(** X8. Inside [serialize] the dtype check of [validated] cannot fail:
    every value was converted to the dtype of its spec, so validating the
    converted tensors never raises [TypeError] (only [KeyError] for a
    missing field or [ValueError] for a shape). *)
Theorem serialize_dtype_check_passes (laws : TensorFlow_laws tf)
    (value_dict : list (string * pyobj tf)) (td : gmap string Tensor) (f : string) :
  convert_values tf value_dict ∅ = Ok td ->
  validated td spec_dict <> Raise (TypeError f).
Proof.
  intros Hconv Hraise.
  assert (Hloop : validated_loop td spec_dict = Raise (TypeError f)).
  { unfold validated in Hraise.
    destruct (validated_loop td spec_dict); simpl in Hraise; congruence. }
  apply validated_loop_raise in Hloop as (item & (pre & post & Hsd & _) & Hr).
  assert (Hin : item ∈ spec_dict) by (rewrite Hsd; set_solver).
  destruct Hr as [[? _] | [[_ (t & Ht & Hd)] | [? _]]]; [discriminate | | discriminate].
  rewrite (spec_is_column _ Hin) in Hd.
  assert (Hf32 : dtype t = float32).
  { apply (convert_values_dtype laws _ _ _ Hconv) with (n := item.1); [| exact Ht].
    intros n t'. by rewrite lookup_empty. }
  rewrite Hf32 in Hd. discriminate.
Qed.

End Shapes.

Lemma deserialize_conforms_witness :
  keys_exactly INPUTS_SPEC (restrict INPUTS_SPEC sample_tensors) /\
  keys_exactly OUTPUTS_SPEC (restrict OUTPUTS_SPEC sample_tensors) /\
  (forall n t, restrict INPUTS_SPEC sample_tensors !! n = Some t \/
               restrict OUTPUTS_SPEC sample_tensors !! n = Some t -> is_column t).
Proof.
  apply (deserialize_conforms wire_tf sample_bytes). vm_compute. reflexivity.
Defined.

Lemma serialize_exact_fields_witness :
  "lat" ∈ sample_values.*1 <-> "lat" ∈ spec_dict.*1.
Proof.
  apply (serialize_exact_fields wire_tf sample_values sample_bytes).
  vm_compute. reflexivity.
Defined.

Lemma serialize_dtype_check_passes_witness :
  validated sample_tensors spec_dict <> Raise (TypeError "speed").
Proof.
  apply (serialize_dtype_check_passes wire_tf wire_tf_laws sample_values).
  vm_compute. reflexivity.
Defined.

End TrainerShapeFacts.

(** ** More on the Pub/Sub handler *)

Module PubSubGreetingFacts.
Import Py PubSub PubSubGreeting.

Section Greeting.
Context {request : Type}.
Variable from_http : request -> result CloudEvent.
Variable decode_name : value -> result string.
Variable req : request.

(** X9. [index] answers with status 200 or 400 and no other.  When the
    event data is a non-empty dict with a [message], the answer is the
    greeting with status 200: to [World] when the message is not a dict or
    has no [data] (nothing is decoded then), to the decoded name
    otherwise; and a 200 is given in no other case. *)
Theorem index_greeting :
  (forall body status, index from_http decode_name req = Ok (body, status) ->
     status = 200 \/ status = 400) /\
  (forall event d message,
     from_http req = Ok event -> ce_data event = VDict d -> d <> [] ->
     assoc "message" d = Some message ->
     (message_data message = None ->
        index from_http decode_name req = Ok (greeting "World" event, 200)) /\
     (forall data, message_data message = Some data ->
        index from_http decode_name req =
          (name <- decode_name data ;; Ok (greeting name event, 200)))) /\
  (forall body, index from_http decode_name req = Ok (body, 200) ->
     exists event d message,
       from_http req = Ok event /\ ce_data event = VDict d /\
       assoc "message" d = Some message).
Proof.
  unfold index, greeting. split; [| split].
  - intros body status.
    destruct (from_http req) as [event|e].
    + destruct (truthy (ce_data event)); simpl; [| intros [= _ <-]; auto].
      destruct (ce_data event) as [| | | | | |d]; try (intros [= _ <-]; auto).
      destruct (assoc "message" d) as [message|]; [| intros [= _ <-]; auto].
      destruct message as [| | | | | |m]; simpl; try (intros [= _ <-]; auto).
      destruct (assoc "data" m) as [data|]; simpl; [| intros [= _ <-]; auto].
      destruct (decode_name data); simpl; [intros [= _ <-]; auto | discriminate].
    + destruct (except_clause e); [intros [= _ <-]; auto | discriminate].
  - intros event d message -> -> Hd ->.
    assert (Ht : truthy (VDict d) = true) by (by destruct d).
    rewrite Ht. simpl. split.
    + intros Hmd. destruct message as [| | | | | |m]; simpl in *; try reflexivity.
      by rewrite Hmd.
    + intros data Hmd. destruct message as [| | | | | |m]; simpl in *; try discriminate.
      by rewrite Hmd.
  - intros body.
    destruct (from_http req) as [event|e].
    + destruct (truthy (ce_data event)); simpl; [| discriminate].
      destruct (ce_data event) as [| | | | | |d] eqn:Hd; try discriminate.
      destruct (assoc "message" d) as [message|] eqn:Hm; [| discriminate].
      intros _. exists event, d, message. auto.
    + destruct (except_clause e); discriminate.
Qed.

(** X10. An exception leaves [index] in two cases only: the parsing of the
    request raised it and it is not one of the three caught classes, or the
    decoding of the message data raised it. *)
Theorem index_raises (e : exn) :
  index from_http decode_name req = Raise e ->
  (from_http req = Raise e /\ except_clause e = None) \/
  (exists event d message data,
     from_http req = Ok event /\ ce_data event = VDict d /\
     assoc "message" d = Some message /\ message_data message = Some data /\
     decode_name data = Raise e).
Proof.
  unfold index.
  destruct (from_http req) as [event|e'].
  - destruct (truthy (ce_data event)); simpl; [| discriminate].
    destruct (ce_data event) as [| | | | | |d] eqn:Hd; try discriminate.
    destruct (assoc "message" d) as [message|] eqn:Hm; [| discriminate].
    destruct message as [| | | | | |m]; simpl; try discriminate.
    destruct (assoc "data" m) as [data|] eqn:Hdata; simpl; [| discriminate].
    destruct (decode_name data) eqn:Hdec; simpl; [discriminate |].
    intros [= <-]. right. exists event, d, (VDict m), data. auto.
  - destruct (except_clause e') eqn:Hc; [discriminate |].
    intros [= <-]. by left.
Qed.

End Greeting.

Lemma index_greeting_witness :
  index (push_event (VStr "ping")) no_decode tt = Ok ("Hello, World! ID: 42", 200).
Proof.
  refine (proj1 (proj1 (proj2 (index_greeting (push_event (VStr "ping")) no_decode tt))
            _ _ _ eq_refl eq_refl _ eq_refl) eq_refl).
  discriminate.
Defined.

Lemma index_raises_witness :
  (bad_headers tt = Raise (Vendor "InvalidHeadersFormat") /\
   except_clause (Vendor "InvalidHeadersFormat") = None) \/
  (exists event d message data,
     bad_headers tt = Ok event /\ ce_data event = VDict d /\
     assoc "message" d = Some message /\ message_data message = Some data /\
     no_decode data = Raise (Vendor "InvalidHeadersFormat")).
Proof.
  apply (index_raises bad_headers no_decode tt). reflexivity.
Defined.

End PubSubGreetingFacts.

(** ** More on the WSGI application: which paths reach which handler *)

Module BlobstoreFacts.
Import Py Wsgi Blobstore WsgiFacts.

Local Abbreviation accept :=
  (fun (_ : nat) (_ : string) (groups : list string) => Some groups).

(** *** Literal prefixes *)

Lemma rmatch_lit subject w r pos s groups k :
  rmatch subject (lit w r) pos (w +:+ s) groups k =
  rmatch subject r (pos + String.length w)%nat s groups k.
Proof.
  revert pos. induction w as [|c w IH]; intros pos; simpl.
  - by rewrite Nat.add_0_r.
  - rewrite Ascii.eqb_refl, IH. f_equal. lia.
Qed.

Lemma rmatch_lit_inv subject w r pos s groups k m :
  rmatch subject (lit w r) pos s groups k = Some m ->
  exists s', s = w +:+ s' /\
    rmatch subject r (pos + String.length w)%nat s' groups k = Some m.
Proof.
  revert pos s. induction w as [|c w IH]; intros pos s; simpl.
  - intros H. exists s. by rewrite Nat.add_0_r.
  - destruct s as [|c' s]; [discriminate |].
    destruct (Ascii.eqb_spec c c') as [<- | ?]; [| discriminate].
    intros H. apply IH in H as (s' & -> & H). exists s'. split; [done |].
    by replace (pos + S (String.length w))%nat with (S pos + String.length w)%nat by lia.
Qed.

(** A match found by the search starts somewhere in the string. *)
Lemma search_from_inv subject r pos s g :
  search_from subject r pos s = Some g ->
  exists pre s', s = pre +:+ s' /\
    rmatch subject r (pos + String.length pre)%nat s' [] accept = Some g.
Proof.
  revert pos. induction s as [|c s IH]; intros pos; simpl.
  - destruct (rmatch subject r pos "" [] _) eqn:Hm; [| discriminate].
    intros [= <-]. exists "", "". by rewrite Nat.add_0_r.
  - destruct (rmatch subject r pos (String c s) [] _) eqn:Hm.
    + intros [= <-]. exists "", (String c s). by rewrite Nat.add_0_r.
    + intros H. apply IH in H as (pre & s' & -> & H).
      exists (String c pre), s'. split; [done |].
      by replace (pos + String.length (String c pre))%nat
        with (S pos + String.length pre)%nat by (simpl; lia).
Qed.

Lemma at_end_inv s : at_end s = true -> s = "" \/ s = nl.
Proof.
  destruct s as [|c [|c' s]]; simpl; [by left | | discriminate].
  intros H. apply Ascii.eqb_eq in H as ->. by right.
Qed.

(** *** The second route *)

Lemma upload_tail_inv subject pos s g :
  rmatch subject (Seq (OptA (Chr "/")) Eol) pos s [] accept = Some g ->
  s ∈ upload_tails.
Proof.
  unfold upload_tails. cbn [rmatch atom_matches].
  destruct s as [|c s].
  - intros _. left.
  - destruct (Ascii.eqb_spec "/" c) as [<- | Hc].
    + destruct (at_end s) eqn:Hs.
      * intros _. apply at_end_inv in Hs as [-> | ->]; set_solver.
      * destruct (at_end (String "/" s)) eqn:Hs'; [| discriminate].
        apply at_end_inv in Hs' as [? | ?]; discriminate.
    + destruct (at_end (String c s)) eqn:Hs; [| discriminate].
      intros _. apply at_end_inv in Hs as [? | ->]; [discriminate | set_solver].
Qed.

Lemma re_search_upload path :
  upload_shaped path ->
  re_search (lit "upload_photo" (Seq (OptA (Chr "/")) Eol)) path = Some [].
Proof.
  intros (pre & tail & -> & Htail).
  assert (Hsome : is_Some (re_search (lit "upload_photo" (Seq (OptA (Chr "/")) Eol))
                             (pre +:+ "upload_photo" +:+ tail))).
  { unfold re_search. apply search_from_suffix. intros pos.
    unfold upload_tails in Htail.
    repeat (apply elem_of_cons in Htail as [-> | Htail]; [eexists; reflexivity |]).
    by apply elem_of_nil in Htail. }
  destruct Hsome as [g Hg]. rewrite Hg. f_equal.
  by eapply search_from_groupless, Hg.
Qed.

Lemma re_search_upload_inv path g :
  re_search (lit "upload_photo" (Seq (OptA (Chr "/")) Eol)) path = Some g ->
  upload_shaped path.
Proof.
  unfold re_search. intros H.
  apply search_from_inv in H as (pre & s' & Hpath & H).
  apply rmatch_lit_inv in H as (tail & -> & H).
  apply upload_tail_inv in H. by exists pre, tail.
Qed.

Lemma upload_shaped_not_at_end path : upload_shaped path -> at_end path = false.
Proof. intros (pre & tail & -> & _). apply at_end_app. Qed.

**PROBLEM:** Within the listing above, give again exactly every line from the line with "- destruct (rmatch subject r pos (String" through the line with "by replace (pos + String.length", both included, and no other line.

**SOLUTION TO THIS EXERCISE:**
  - destruct (rmatch subject r pos (String c s) [] _) eqn:Hm.
    + intros [= <-]. exists "", (String c s). by rewrite Nat.add_0_r.
    + intros H. apply IH in H as (pre & s' & -> & H).
      exists (String c pre), s'. split; [done |].
      by replace (pos + String.length (String c pre))%nat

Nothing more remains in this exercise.